Cet impossible qui vient contredire l’impression que le mal est vainqueur en ce monde. Cet impossible qui nous pousse à croire que l’amour est encore possible.
Le père cistercien Aelred de Rievaulx écrivait : « Par la conception du Seigneur et sa naissance, le monde entier a commencé à émigrer et à passer du pouvoir du diable au Royaume du Christ. » (Aelred de Rievaulx, sermons pour l’année, S 38, 2)
Cette venue du Christ que nous célébrons nous invite à émigrer vers notre révélation d’enfants de Dieu, par les chemins de la foi, par la mise en œuvre de l’Evangile, par la mise en œuvre de l’amour fraternel. Le oui de Marie unit au oui de Jésus, nous ouvre le chemin vers la terre de l’offrande de nous-mêmes, pour que cet impossible de Dieu fasse irruption en nos vies et en notre monde.
Le Prince de la paix, le Fils du Très-Haut toque à nos portes, il est à notre écoute et il se penche sur notre humanité humiliée.
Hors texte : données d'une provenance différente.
(* ===== verification/ProdConsLive.v ===== *)
(** The program of cw09/zad1/src/main-sem.c always comes to an end: a measure
    of what the threads of [ProdConsSem] have still to do, which every step
    makes smaller, whatever the interleaving, the cancellations and the time
    limit.  (With condition variables, [ProdConsMon], a wait may end by itself
    any number of times.) *)
From S2P Require Import Prelude Fifo RingBuffer CString Cl Runner ProdConsSem.
#[local] Open Scope Z_scope.

Section Live.
Context {B : Type} `{BF : BoundedFifo B string} (cl : cl) (input : option (list string)).

Local Abbreviation exec := (pc_exec cl input).

(** Lines of the file. *)
Definition file_lines : Z := match input with Some l => Z.of_nat (length l) | None => 0 end.

(** The steps a producer has still to make; a line costs up to 22, with what
    it makes others do: 10 for a line in the buffer, 4 for each post. *)
Definition p_rank (p : prod_t) : Z :=
  let n := Z.of_nat (length (p_file p)) in
  match p_pc p with
  | P_start => 22 * file_lines + 3
  | P_getline => 22 * n + 2
  | P_unlock => 22 * n + 3
  | P_post => 22 * n + 8
  | P_push => 22 * n + 19
  | P_wait => 22 * n + 19
  | P_unlock0 => 22 * n + 20
  | P_full => 22 * n + 21
  | P_lock | P_relock => 22 * n + 22
  | P_done | P_killed | P_killed_mx => 0
  end.

Definition c_rank (c : cons_t) : Z :=
  match c_pc c with
  | C_start => 7
  | C_lock | C_relock => 6
  | C_empty => 5
  | C_unlock0 => 4
  | C_wait => 3
  | C_pop => 4
  | C_post => 13
  | C_unlock => 8
  | C_print => 7
  | C_killed => 0
  end.

(** The steps of the main thread, with [P] producers and [C] consumers. *)
Definition m_rank (P C : Z) (m : mpc) : Z :=
  match m with
  | M_start => 2 * P + 2 * C + 6
  | M_cancel_producers i => 2 * P + 2 * C + 5 - Z.of_nat i
  | M_cancel_consumers i => (if time_limit cl =? 0 then 2 * C + 3 else P + 2 * C + 4) - Z.of_nat i
  | M_join_producers i => (if time_limit cl =? 0 then P + 2 * C + 4 else P + C + 3) - Z.of_nat i
  | M_join_consumers i => C + 2 - Z.of_nat i
  | M_done => 0
  end.

Definition work (s : pcst B) : Z :=
  sumz p_rank (prods s) + sumz c_rank (conss s) +
  4 * producer_line s + 4 * consumer_line s +
  10 * (Z.of_nat (length (pushed s)) - Z.of_nat (length (popped s))) +
  m_rank (Z.of_nat (length (prods s))) (Z.of_nat (length (conss s))) (main s).

(** The main thread's loops stay within the arrays. *)
Definition index_ok (s : pcst B) : Prop :=
  match main s with
  | M_cancel_producers i | M_join_producers i => (i <= length (prods s))%nat
  | M_cancel_consumers i | M_join_consumers i => (i <= length (conss s))%nat
  | _ => True
  end.

Lemma p_rank_nonneg p : 0 <= p_rank p.
Proof. unfold p_rank, file_lines. destruct (p_pc p), input; lia. Qed.

Lemma c_rank_nonneg c : 0 <= c_rank c.
Proof. unfold c_rank. destruct (c_pc c); lia. Qed.

Lemma m_rank_nonneg s : index_ok s -> 0 <= m_rank (Z.of_nat (length (prods s))) (Z.of_nat (length (conss s))) (main s).
Proof. unfold index_ok, m_rank. destruct (main s), (time_limit cl =? 0); lia. Qed.

(** Nothing is owed. *)
Lemma work_nonneg cap q s : pc_inv cl cap q s -> index_ok s -> 0 <= work s.
Proof.
  intros Hi Hx. pose proof (m_rank_nonneg s Hx). pose proof (inv_sems _ _ _ _ Hi) as (_ & H1 & H2).
  pose proof (sumz_nonneg p_rank (prods s) p_rank_nonneg). pose proof (sumz_nonneg c_rank (conss s) c_rank_nonneg).
  unfold work. rewrite (inv_fifo _ _ _ _ Hi), length_app. lia.
Qed.

(** A thread that goes on. *)
Lemma work_prod i p p' s : prods s !! i = Some p -> work (set_prod i p' s) = work s - p_rank p + p_rank p'.
Proof. intros Hp. unfold work, set_prod. cbn [prods conss producer_line consumer_line pushed popped main]. rewrite (sumz_insert _ _ _ _ p' Hp), length_insert. lia. Qed.

Lemma work_cons i c c' s : conss s !! i = Some c -> work (set_cons i c' s) = work s - c_rank c + c_rank c'.
Proof. intros Hc. unfold work, set_cons. cbn [prods conss producer_line consumer_line pushed popped main]. rewrite (sumz_insert _ _ _ _ c' Hc), length_insert. lia. Qed.

Lemma work_sems s mx pl cnl : work (set_sems mx pl cnl s) = work s + 4 * (pl - producer_line s) + 4 * (cnl - consumer_line s).
Proof. unfold work, set_sems. cbn [prods conss producer_line consumer_line pushed popped main]. lia. Qed.

Lemma work_push b x s : work (do_push b x s) = work s + 10.
Proof. unfold work, do_push. cbn [prods conss producer_line consumer_line pushed popped main]. rewrite length_app. cbn [length]. lia. Qed.

Lemma work_pop b x s : work (do_pop b x s) = work s - 10.
Proof. unfold work, do_pop. cbn [prods conss producer_line consumer_line pushed popped main]. rewrite length_app. cbn [length]. lia. Qed.

Lemma work_print x s : work (do_print cl x s) = work s.
Proof. done. Qed.

Ltac works := rewrite ?work_push, ?work_pop, ?work_print; unfold set_mx, set_pl, set_cnl; rewrite ?work_sems; cbn [prods conss producer_line consumer_line pushed popped main].

Lemma producer_works i p s s' : prods s !! i = Some p -> producer input i p s = Step s' -> work s' < work s.
Proof.
  intros Hp Hst. destruct p as [pc file line cn]. unfold producer, on_buf in Hst. cbn in Hst.
  destruct pc; cbn in Hst; repeat case_match; simplify_eq; (erewrite work_prod by exact Hp); works;
    unfold p_rank, goto_p, file_lines; cbn [p_pc p_file length];
    repeat match goal with H : input = _ |- _ => rewrite H end; lia.
Qed.

Lemma consumer_works i c s s' : conss s !! i = Some c -> consumer cl i c s = Step s' -> work s' < work s.
Proof.
  intros Hc Hst. destruct c as [pc line cn]. unfold consumer, on_buf in Hst. cbn in Hst.
  destruct pc; cbn in Hst; repeat case_match; simplify_eq; (erewrite work_cons by exact Hc); works;
    unfold c_rank, goto_c; cbn [c_pc]; lia.
Qed.

(** Cancellation ends a thread. *)
Lemma kill_works l s s' :
  match l with LKillP _ | LKillC _ => True | _ => False end -> exec l s = Step s' -> work s' < work s.
Proof.
  intros Hl Hst. destruct l as [i|i| |i|i]; try done; cbn in Hst.
  - destruct (prods s !! i) as [p|] eqn:Hp; [|done]. unfold kill_producer in Hst.
    destruct p as [pc file line cn]. destruct pc; cbn in Hst; repeat case_match; simplify_eq;
      (erewrite work_prod by exact Hp); unfold p_rank, goto_p, file_lines; cbn; repeat case_match; lia.
  - destruct (conss s !! i) as [c|] eqn:Hc; [|done]. unfold kill_consumer in Hst.
    destruct c as [pc line cn]. destruct pc; cbn in Hst; repeat case_match; simplify_eq;
      (erewrite work_cons by exact Hc); unfold c_rank, goto_c; cbn; lia.
Qed.

Lemma run_main_works s s' : index_ok s -> run_main cl s = Step s' -> work s' < work s /\ index_ok s'.
Proof.
  intros Hx Hst. unfold run_main in Hst. destruct (runner _ _ _ _) as [[[m ps] cs]| |] eqn:E; simplify_eq.
  assert (sumz p_rank ps = sumz p_rank (prods s) /\ sumz c_rank cs = sumz c_rank (conss s) /\
    length ps = length (prods s) /\ length cs = length (conss s)) as (E1 & E2 & E3 & E4).
  { destruct (runner_changes _ _ _ _ _ _ _ E) as [[-> ->]|[(i & p & Hp & -> & ->)|(i & c & Hc & -> & ->)]]; [done|..].
    - rewrite (sumz_insert _ _ _ _ _ Hp), length_insert. split; [|done]. change (p_rank (w_cancel p)) with (p_rank p). lia.
    - rewrite (sumz_insert _ _ _ _ _ Hc), length_insert. split; [done|]. split; [|done]. change (c_rank (w_cancel c)) with (c_rank c). lia. }
  unfold work, set_run, index_ok. cbn [prods conss producer_line consumer_line pushed popped main]. rewrite E1, E2, E3, E4.
  unfold index_ok, runner in *. destruct (main s) as [|i|i|i|i|]; unfold m_rank; destruct (Z.eqb_spec (time_limit cl) 0);
    repeat case_match; simplify_eq; rewrite ?length_insert in *;
    repeat match goal with
    | H : _ !! _ = Some _ |- _ => apply lookup_lt_Some in H
    | H : _ !! _ = None |- _ => apply lookup_ge_None in H
    end; split; try done; lia.
Qed.

Lemma exec_works l s s' : index_ok s -> exec l s = Step s' -> work s' < work s /\ index_ok s'.
Proof.
  assert (forall i p, producer input i p s = Step s' \/ kill_producer cl i p s = Step s' -> index_ok s -> index_ok s') as HP.
  { intros i p H. destruct (producer_frame _ _ _ _ _ _ H) as (Ec & Em & _ & p' & Ep & _). unfold index_ok.
    by rewrite Ec, Em, Ep, length_insert. }
  assert (forall i c, consumer cl i c s = Step s' \/ kill_consumer cl i c s = Step s' -> index_ok s -> index_ok s') as HC.
  { intros i c H. destruct (consumer_frame _ _ _ _ _ H) as (Ep & _ & Em & _ & c' & Ec & _). unfold index_ok.
    by rewrite Ec, Em, Ep, length_insert. }
  intros Hx Hst. destruct l as [i|i| |i|i]; [| |by apply run_main_works| |]; split;
    try (by eapply kill_works; [|exact Hst]); cbn in Hst;
    lazymatch type of Hst with match ?x with _ => _ end = _ => destruct x eqn:Hl; [|done] end; eauto using producer_works, consumer_works.
Qed.

Lemma run_works ls s s' : index_ok s -> run exec ls s = Some s' -> Z.of_nat (length ls) + work s' <= work s /\ index_ok s'.
Proof.
  revert s. induction ls as [|l ls IH]; intros s Hx H; simplify_eq/=; [split; [lia|done]|].
  destruct (exec l s) as [s1| |] eqn:E; try done. destruct (exec_works _ _ _ Hx E) as [Hw Hx1].
  destruct (IH s1 Hx1 H) as [? ?]. split; [lia|done].
Qed.

Lemma sumz_replicate {A} (f : A -> Z) n x : sumz f (replicate n x) = Z.of_nat n * f x.
Proof. induction n as [|n IH]; [done|]. cbn [replicate]. rewrite sumz_cons, IH. lia. Qed.

Lemma work_start b : let P := Z.max 0 (producers cl) in let C := Z.max 0 (consumers cl) in
  work (pc_init cl b) = P * (22 * file_lines + 5) + 9 * C + 6.
Proof.
  intros P C. unfold work, pc_init. cbn [prods conss producer_line consumer_line pushed popped main length].
  rewrite !sumz_replicate, !length_replicate. unfold p_rank, c_rank, m_rank. cbn [p_pc c_pc p_file]. nia.
Qed.

(** The program with semaphores comes to its end: whatever the order of
    the steps, the time limit and the cancellations, a run has at most 22 steps
    for each line of each producer, and 5, 9 and 6 for a producer, a consumer
    and the rest.  If moreover there is a consumer and room for a line, and no
    time limit or no messages, then when no thread can go on [run] has returned,
    with the producers finished (or cancelled, at the time limit) and the
    consumers cancelled. *)
Theorem sem_terminates `{!BoundedFifoLaws B string} cap b ls s
  (Hb : bf_rep cap [] b) (Hrun : run exec ls (pc_init cl b) = Some s) :
  Z.of_nat (length ls) <= Z.max 0 (producers cl) * (22 * file_lines + 5) + 9 * Z.max 0 (consumers cl) + 6 /\
  (0 < cap -> verbose cl = 0 \/ time_limit cl = 0 -> 0 < consumers cl -> stuck exec s ->
   main s = M_done /\
   Forall (fun p => p_pc p = P_done \/ (time_limit cl <> 0 /\ p_pc p = P_killed)) (prods s) /\
   Forall (fun c => c_pc c = C_killed) (conss s)).
Proof.
  assert (reach exec (pc_init cl b) s) as Hr by by eapply run_reachable.
  destruct (run_works ls (pc_init cl b) s I Hrun) as [Hw Hx]. rewrite work_start in Hw.
  destruct (pc_reach_inv _ _ cap b s Hb Hr) as [q Hi]. pose proof (work_nonneg cap q s Hi Hx). split; [lia|].
  intros Hcap Hq Hc Hst. by apply (sem_no_deadlock cl input cap b).
Qed.
End Live.

(** The run of [ProdConsSem] again. *)
Lemma demo_run : run (pc_exec demo_cl demo_input) demo_schedule (pc_init demo_cl demo_ring) = Some demo_end.
Proof. vm_compute. reflexivity. Qed.

Lemma sem_terminates_witness :
  Z.of_nat (length demo_schedule) <= 42 /\ main demo_end = M_done.
Proof.
  pose proof (sem_terminates (BF := ring_fifo) demo_cl demo_input 1 demo_ring demo_schedule demo_end demo_rep demo_run) as H.
  split; [exact (proj1 H)|]. apply (proj2 H); [lia|left; reflexivity|reflexivity|exact demo_stuck].
Defined.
Notre humanité humiliée par ses peurs, humiliée par ses violences, ses convoitises et ses haines. Il se penche sur notre humanité humiliée dans le visage de l’étranger, dans le visage du migrant, du pauvre et du désespéré. Il se penche sur notre humanité humiliée par l’impuissance et la mort. Cette humanité humiliée le Christ la prend dans ses bras, la prend en son corps, pour l’élever, la consoler et la réconcilier dans la gloire du Père.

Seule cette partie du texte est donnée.